Reproduce the line containing "VideoWorker.v" and every line after it through the end of the records. Include nothing else.

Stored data

#####

(** * ProcessBase: Lamport clock, message buffer and tagged transport wrapper

    A shallow embedding of [src/process_base.h].  The class [ProcessBase]
    wraps an MPL communicator: every outgoing message is stamped with the
    process's Lamport clock, every incoming one moves the clock forward, and
    messages that arrive before they are asked for wait in a buffer of heap
    copies. *)

From Stdlib Require Import ZArith List Lia Sorted.
From stdpp Require Import base option list gmap.

Open Scope Z_scope.

(** ** The C++ [int]

    [lamportClock], the timestamps, ranks and element counts are [int]s:
    32 bits, two's complement on every target of the code.  Overflow of a
    signed [int] is undefined in C++; the model takes the result the
    targets compute, the wrapped one, which is in any case an [int]. *)
Module Int.

Definition INT_MAX : Z := 2147483647.
Definition INT_MIN : Z := -2147483648.

Definition is_int (z : Z) : Prop := INT_MIN <= z <= INT_MAX.

Definition wrap (z : Z) : Z := (z - INT_MIN) mod 2 ^ 32 + INT_MIN.

End Int.

(** ** What the code uses of MPL (the transport, an external library) *)
Module Mpl.

(** [mpl::any_source] is [MPI_ANY_SOURCE] and [mpl::undefined] is
    [MPI_UNDEFINED]: negative constants of the MPI implementation (the
    values are Open MPI's), different from every rank and every count. *)
Definition any_source : Z := -1.
Definition undefined : Z := -32766.

(** [mpl::status], as far as the code reads it: [source()] and [tag()]. *)
Record status : Type := { source : Z; tag : Z }.

End Mpl.

(** [EXIT_FAILURE] of <cstdlib>. *)
Definition EXIT_FAILURE : Z := 1.

(** Addresses of the heap copies the buffer owns ([new T(message)]). *)
Abbreviation ptr := positive.

(** How a call ends: it returns, the process exits, or it reads through a
    pointer that is not live.  [S] is what the call can change: the world,
    with the argument it takes by reference when it has one. *)
Inductive outcome (S A : Type) : Type :=
| Return (a : A) (s : S)
| Exit (code : Z) (s : S)
| Fault.
Arguments Return {S A} a s.
Arguments Exit {S A} code s.
Arguments Fault {S A}.

Section Substrate.

(** The message type [T] of the templates: what a variant carries besides
    its timestamp, and that part of a default-constructed [T{}]. *)
Variable Payload : Type.
Variable blank : Payload.

(** Modelled from the spec: [struct MessageBase] is only forward-declared in
    [process_base.h]; it is "a polymorphic payload ... that exposes a
    mutable logical-timestamp field", an integer one, "constructible in a
    default state". *)
Record MessageBase : Type := { timestamp : Z; payload : Payload }.

Definition T_default : MessageBase := {| timestamp := 0; payload := blank |}.

(** *** The object and its environment *)

(** The data members of [ProcessBase] (the diagnostic label [tag] and the
    communicator handle are left out: the first is only printed, the
    second is the environment below). *)
Record ProcessBase : Type := {
  lamportClock : Z;
  rank : Z;
  broadcastScope : list Z;
  messageBuffer : list (ptr * Mpl.status);
}.

(** A call the code makes on the communicator. *)
Inductive call : Type :=
| send_one (message : MessageBase) (recipientRank tag : Z)
| send_range (message : list MessageBase) (recipientRank tag : Z)
| recv_one (sourceRank tag : Z)
| recv_range (size : nat) (sourceRank tag : Z)
| probe (sourceRank tag : Z).
(** One iteration, given the classification of the frontier. *)
Lemma loop_body_at dir g trimLen s v r w :
  frontier dir (es_path s) = Some v →
  getSingleVertexExtension v dir g trimLen V_default = (r, w) →
  loop_body V_default dir g trimLen s
  = Some (if decide (r = SE_EXTENDED)
          then {| es_path := push dir (es_path s) w;
                  es_visited := {[w]} ∪ es_visited s;
                  es_result := SE_EXTENDED;
                  es_detectedCycle :=
                    if bool_decide (w ∉ es_visited s)
                    then es_detectedCycle s else true |}
          else {| es_path := es_path s; es_visited := es_visited s;
                  es_result := r;
                  es_detectedCycle := es_detectedCycle s |}).
Proof.
  intros Hv Hext. unfold loop_body, extendPathBySingleVertex.
  rewrite Hv. simpl. rewrite Hext.
  destruct (decide (r = SE_EXTENDED)) as [->|Hr].
  - replace (match dir with
             | FORWARD => Some (SE_EXTENDED, push_back (es_path s) w)
             | REVERSE => Some (SE_EXTENDED, push_front (es_path s) w)
             end) with (Some (SE_EXTENDED, push dir (es_path s) w))
      by (destruct dir; reflexivity).
    simpl. rewrite frontier_push. reflexivity.
  - simpl. destruct (decide (r = SE_EXTENDED)); [contradiction|reflexivity].
Qed.
(* ===== verification/_CoqProject ===== *)
-Q . S2P
Prelude.v
Floats.v
BTree.v
JitterBuffer.v
JitterBufferProps.v
Statistics.v
PacketBuffer.v
PacketBufferProps.v
Histogram.v
DelayManager.v
TimeStretch.v
BufferLevelFilter.v
NetEq.v
NetEqProps.v
Validation.v
Protocol.v
TokenValidator.v
DemoWire.v
SessionLogic.v
SessionLogicProps.v
ChatServer.v
ChatServerProps.v
Transport.v
TransportProps.v
Relay.v
RelayProps.v
RelayLife.v
RelayDelivery.v
OrderedMap.v
Media.v
VideoWorker.v
PeerDecode.v
DemoMedia.v
PeerDecodeProps.v
AdaptiveQuality.v
BitrateController.v
BitrateProps.v
Diagnostics.v
Connection.v
ConnectionManager.v
ConnectionManagerProps.v
Client.v
ClientProps.v
ConnectionMetrics.v
ConnectionMetricsProps.v
HealthMetrics.v
HealthMetricsProps.v
HealthReporter.v
HealthReporterProps.v
Microphone.v
MicrophoneProps.v
VideoEncoders.v
VideoEncoderProps.v
ScreenShareProps.v
Devices.v
DevicesProps.v
Attendants.v
AttendantsProps.v
AudioReceiver.v
AudioProps.v
AudioLinkProps.v
AudioOrder.v
MeetingDb.v
MeetingApi.v
DemoMeeting.v
MeetingApiProps.v
MeetingFlows.v
Login.v
LoginProps.v
JoinPage.v
JoinPageProps.v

#####

*Written response*:
VideoWorker.v
PeerDecode.v
DemoMedia.v
PeerDecodeProps.v
AdaptiveQuality.v
BitrateController.v
BitrateProps.v
Diagnostics.v
Connection.v
ConnectionManager.v
ConnectionManagerProps.v
Client.v
ClientProps.v
ConnectionMetrics.v
ConnectionMetricsProps.v
HealthMetrics.v
HealthMetricsProps.v
HealthReporter.v
HealthReporterProps.v
Microphone.v
MicrophoneProps.v
VideoEncoders.v
VideoEncoderProps.v
ScreenShareProps.v
Devices.v
DevicesProps.v
Attendants.v
AttendantsProps.v
AudioReceiver.v
AudioProps.v
AudioLinkProps.v
AudioOrder.v
MeetingDb.v
MeetingApi.v
DemoMeeting.v
MeetingApiProps.v
MeetingFlows.v
Login.v
LoginProps.v
JoinPage.v
JoinPageProps.v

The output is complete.